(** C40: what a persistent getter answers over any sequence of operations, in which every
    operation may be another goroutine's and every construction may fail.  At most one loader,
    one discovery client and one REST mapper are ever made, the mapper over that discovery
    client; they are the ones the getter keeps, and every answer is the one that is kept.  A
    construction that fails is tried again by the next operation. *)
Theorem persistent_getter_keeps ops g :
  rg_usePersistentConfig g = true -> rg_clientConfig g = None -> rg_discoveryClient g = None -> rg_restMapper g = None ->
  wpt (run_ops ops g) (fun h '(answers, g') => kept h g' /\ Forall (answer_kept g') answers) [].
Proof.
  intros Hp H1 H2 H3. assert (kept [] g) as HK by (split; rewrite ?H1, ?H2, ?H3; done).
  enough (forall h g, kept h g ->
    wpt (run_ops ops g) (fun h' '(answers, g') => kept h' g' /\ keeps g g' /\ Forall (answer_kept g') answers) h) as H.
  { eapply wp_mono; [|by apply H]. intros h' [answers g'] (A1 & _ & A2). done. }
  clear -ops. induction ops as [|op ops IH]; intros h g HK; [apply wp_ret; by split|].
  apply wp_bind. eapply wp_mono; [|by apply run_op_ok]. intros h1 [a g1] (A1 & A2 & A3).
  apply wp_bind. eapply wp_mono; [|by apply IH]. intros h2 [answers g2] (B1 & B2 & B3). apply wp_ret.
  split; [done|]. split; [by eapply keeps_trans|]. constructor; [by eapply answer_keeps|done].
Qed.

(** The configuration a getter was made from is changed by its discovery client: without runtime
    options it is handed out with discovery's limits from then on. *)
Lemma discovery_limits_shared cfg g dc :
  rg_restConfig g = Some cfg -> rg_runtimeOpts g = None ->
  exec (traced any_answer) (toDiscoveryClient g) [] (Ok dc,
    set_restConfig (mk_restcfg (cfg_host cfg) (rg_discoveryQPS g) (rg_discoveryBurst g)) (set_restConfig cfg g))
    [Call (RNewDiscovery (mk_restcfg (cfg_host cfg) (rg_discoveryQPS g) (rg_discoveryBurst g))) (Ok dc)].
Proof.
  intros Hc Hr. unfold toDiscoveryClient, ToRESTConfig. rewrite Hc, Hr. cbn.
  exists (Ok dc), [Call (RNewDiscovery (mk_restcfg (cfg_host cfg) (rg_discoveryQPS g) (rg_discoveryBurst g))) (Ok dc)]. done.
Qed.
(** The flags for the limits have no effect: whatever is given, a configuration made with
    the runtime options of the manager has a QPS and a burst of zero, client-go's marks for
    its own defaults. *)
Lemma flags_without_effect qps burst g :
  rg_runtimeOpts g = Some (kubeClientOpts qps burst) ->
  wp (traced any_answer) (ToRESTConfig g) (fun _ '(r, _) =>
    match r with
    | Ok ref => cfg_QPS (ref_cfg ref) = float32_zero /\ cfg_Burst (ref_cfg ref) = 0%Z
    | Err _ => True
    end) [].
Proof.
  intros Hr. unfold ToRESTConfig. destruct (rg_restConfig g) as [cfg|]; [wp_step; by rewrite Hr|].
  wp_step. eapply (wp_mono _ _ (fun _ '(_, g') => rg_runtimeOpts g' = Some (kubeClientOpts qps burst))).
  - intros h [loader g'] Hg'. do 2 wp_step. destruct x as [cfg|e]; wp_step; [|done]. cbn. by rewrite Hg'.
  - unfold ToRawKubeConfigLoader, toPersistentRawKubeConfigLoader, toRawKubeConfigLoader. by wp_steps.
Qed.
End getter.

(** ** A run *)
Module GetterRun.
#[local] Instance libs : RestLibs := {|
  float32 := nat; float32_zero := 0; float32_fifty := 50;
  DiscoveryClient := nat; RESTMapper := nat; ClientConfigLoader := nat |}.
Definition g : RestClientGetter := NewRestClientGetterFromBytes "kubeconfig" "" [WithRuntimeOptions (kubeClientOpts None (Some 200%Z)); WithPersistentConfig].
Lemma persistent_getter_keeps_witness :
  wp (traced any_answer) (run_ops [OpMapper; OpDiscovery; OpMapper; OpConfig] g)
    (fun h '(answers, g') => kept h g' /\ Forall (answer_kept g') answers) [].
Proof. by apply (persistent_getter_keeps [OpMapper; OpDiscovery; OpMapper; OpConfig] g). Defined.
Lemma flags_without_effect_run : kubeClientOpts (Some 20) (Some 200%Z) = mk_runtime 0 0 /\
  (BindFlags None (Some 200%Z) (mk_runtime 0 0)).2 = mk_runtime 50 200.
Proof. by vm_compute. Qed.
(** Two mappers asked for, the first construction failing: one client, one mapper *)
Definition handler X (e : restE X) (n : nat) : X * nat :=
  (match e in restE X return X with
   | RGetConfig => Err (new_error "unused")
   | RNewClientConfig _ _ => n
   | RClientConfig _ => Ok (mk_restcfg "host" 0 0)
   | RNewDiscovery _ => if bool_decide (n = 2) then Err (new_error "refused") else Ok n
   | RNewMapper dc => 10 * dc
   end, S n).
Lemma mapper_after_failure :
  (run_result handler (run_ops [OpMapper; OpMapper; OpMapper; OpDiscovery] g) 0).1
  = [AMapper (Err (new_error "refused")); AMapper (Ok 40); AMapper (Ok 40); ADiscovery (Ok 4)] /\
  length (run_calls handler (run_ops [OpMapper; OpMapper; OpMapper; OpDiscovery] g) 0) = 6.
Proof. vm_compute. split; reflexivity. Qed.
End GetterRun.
──────────
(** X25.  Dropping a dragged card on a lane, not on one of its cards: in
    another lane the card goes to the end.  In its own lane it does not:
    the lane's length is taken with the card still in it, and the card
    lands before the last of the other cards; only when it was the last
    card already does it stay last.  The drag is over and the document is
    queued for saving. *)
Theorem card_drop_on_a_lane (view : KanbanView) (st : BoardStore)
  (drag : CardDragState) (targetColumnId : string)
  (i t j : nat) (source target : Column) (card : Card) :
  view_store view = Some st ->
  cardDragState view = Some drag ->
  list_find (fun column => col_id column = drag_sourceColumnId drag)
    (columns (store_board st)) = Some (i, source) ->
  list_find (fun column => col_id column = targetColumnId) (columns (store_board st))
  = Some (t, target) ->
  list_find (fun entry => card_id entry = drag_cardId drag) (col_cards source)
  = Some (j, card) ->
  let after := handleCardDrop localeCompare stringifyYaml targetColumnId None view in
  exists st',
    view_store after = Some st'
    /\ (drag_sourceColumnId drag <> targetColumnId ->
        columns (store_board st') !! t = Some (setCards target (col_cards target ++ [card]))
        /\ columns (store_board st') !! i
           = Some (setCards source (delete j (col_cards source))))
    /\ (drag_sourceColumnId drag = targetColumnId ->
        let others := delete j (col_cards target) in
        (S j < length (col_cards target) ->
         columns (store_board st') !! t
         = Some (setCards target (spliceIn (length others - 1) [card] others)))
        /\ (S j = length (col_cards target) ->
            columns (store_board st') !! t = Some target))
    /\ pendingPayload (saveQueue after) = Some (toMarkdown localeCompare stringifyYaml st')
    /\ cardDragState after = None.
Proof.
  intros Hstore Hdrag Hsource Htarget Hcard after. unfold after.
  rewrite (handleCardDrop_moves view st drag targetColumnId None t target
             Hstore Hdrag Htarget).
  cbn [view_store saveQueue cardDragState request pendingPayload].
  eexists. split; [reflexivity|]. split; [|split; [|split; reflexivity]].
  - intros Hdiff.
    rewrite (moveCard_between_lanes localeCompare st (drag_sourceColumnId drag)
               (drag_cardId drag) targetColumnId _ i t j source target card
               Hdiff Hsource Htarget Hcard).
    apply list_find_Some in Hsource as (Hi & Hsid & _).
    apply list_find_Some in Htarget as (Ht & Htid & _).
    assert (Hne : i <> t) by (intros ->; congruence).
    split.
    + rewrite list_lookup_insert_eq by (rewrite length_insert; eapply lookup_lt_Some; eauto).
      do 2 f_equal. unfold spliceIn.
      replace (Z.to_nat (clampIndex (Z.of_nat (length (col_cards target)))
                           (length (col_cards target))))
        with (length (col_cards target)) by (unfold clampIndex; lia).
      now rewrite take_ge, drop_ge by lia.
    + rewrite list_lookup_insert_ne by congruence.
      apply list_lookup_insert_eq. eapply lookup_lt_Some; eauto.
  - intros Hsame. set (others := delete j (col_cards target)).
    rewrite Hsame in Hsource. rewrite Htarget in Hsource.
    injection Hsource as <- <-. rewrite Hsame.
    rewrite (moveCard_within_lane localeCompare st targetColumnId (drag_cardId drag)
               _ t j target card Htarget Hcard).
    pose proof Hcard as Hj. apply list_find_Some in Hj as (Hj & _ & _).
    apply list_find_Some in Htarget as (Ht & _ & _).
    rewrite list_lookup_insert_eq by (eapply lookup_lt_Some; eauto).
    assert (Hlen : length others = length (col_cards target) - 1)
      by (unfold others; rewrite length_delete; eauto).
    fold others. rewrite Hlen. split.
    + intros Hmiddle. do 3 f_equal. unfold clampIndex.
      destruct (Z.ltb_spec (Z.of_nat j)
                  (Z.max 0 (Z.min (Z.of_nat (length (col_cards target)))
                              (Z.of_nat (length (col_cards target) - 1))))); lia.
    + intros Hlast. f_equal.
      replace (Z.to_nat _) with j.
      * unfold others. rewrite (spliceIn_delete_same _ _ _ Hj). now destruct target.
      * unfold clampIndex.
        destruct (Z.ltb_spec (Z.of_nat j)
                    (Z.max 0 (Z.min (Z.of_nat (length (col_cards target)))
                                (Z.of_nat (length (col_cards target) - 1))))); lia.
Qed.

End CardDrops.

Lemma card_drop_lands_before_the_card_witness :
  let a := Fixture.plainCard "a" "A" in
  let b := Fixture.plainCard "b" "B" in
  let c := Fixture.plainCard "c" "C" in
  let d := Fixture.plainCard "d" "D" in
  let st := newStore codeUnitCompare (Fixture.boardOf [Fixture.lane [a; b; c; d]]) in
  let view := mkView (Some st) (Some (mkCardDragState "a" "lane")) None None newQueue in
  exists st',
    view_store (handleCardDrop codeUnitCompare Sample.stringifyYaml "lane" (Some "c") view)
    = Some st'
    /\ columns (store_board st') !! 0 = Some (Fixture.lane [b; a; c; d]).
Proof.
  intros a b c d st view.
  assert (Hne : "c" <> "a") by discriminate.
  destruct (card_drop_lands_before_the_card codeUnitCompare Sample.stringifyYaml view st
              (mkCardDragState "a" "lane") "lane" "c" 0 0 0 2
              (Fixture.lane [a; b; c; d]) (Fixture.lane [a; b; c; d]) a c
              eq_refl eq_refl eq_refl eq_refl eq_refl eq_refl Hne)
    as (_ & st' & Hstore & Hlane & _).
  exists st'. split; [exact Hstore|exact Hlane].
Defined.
──────────
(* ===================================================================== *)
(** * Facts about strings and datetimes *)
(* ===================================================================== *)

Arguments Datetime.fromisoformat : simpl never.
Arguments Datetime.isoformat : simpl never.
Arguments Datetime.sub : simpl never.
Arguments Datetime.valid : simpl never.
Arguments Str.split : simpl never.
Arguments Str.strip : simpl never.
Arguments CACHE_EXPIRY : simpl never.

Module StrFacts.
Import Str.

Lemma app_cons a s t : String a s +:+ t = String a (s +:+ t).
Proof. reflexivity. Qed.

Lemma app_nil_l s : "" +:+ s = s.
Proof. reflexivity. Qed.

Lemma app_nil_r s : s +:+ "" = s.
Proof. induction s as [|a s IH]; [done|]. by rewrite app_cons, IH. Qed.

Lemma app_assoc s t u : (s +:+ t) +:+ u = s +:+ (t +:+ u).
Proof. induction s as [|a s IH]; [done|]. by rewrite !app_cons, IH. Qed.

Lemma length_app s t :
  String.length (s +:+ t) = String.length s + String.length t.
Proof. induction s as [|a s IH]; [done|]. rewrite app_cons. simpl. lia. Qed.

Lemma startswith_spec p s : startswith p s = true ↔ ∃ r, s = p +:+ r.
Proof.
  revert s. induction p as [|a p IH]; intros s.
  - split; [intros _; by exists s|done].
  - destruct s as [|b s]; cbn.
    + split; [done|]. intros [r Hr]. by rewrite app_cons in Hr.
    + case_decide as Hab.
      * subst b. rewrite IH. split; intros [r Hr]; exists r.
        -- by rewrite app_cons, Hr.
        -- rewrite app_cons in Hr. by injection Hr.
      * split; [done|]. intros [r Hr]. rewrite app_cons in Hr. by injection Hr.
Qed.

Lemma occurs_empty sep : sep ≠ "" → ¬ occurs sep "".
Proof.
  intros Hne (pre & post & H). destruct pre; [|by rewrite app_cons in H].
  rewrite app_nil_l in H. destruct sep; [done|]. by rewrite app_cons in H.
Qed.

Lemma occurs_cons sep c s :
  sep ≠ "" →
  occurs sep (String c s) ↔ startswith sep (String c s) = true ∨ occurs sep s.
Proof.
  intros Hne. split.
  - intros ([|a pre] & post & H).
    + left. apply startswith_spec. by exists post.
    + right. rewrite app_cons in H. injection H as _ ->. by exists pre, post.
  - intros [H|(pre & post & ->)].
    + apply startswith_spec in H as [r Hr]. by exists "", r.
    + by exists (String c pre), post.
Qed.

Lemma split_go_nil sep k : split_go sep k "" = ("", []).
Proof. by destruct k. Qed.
──────────
[Directions] What you give back should be exactly the lines of the data above from the line with "End getter." through the line with "DiscoveryClient := nat;", both of those included, and nothing more.

[Written reply]
End getter.

(** ** A run *)
Module GetterRun.
#[local] Instance libs : RestLibs := {|
  float32 := nat; float32_zero := 0; float32_fifty := 50;
  DiscoveryClient := nat; RESTMapper := nat; ClientConfigLoader := nat |}.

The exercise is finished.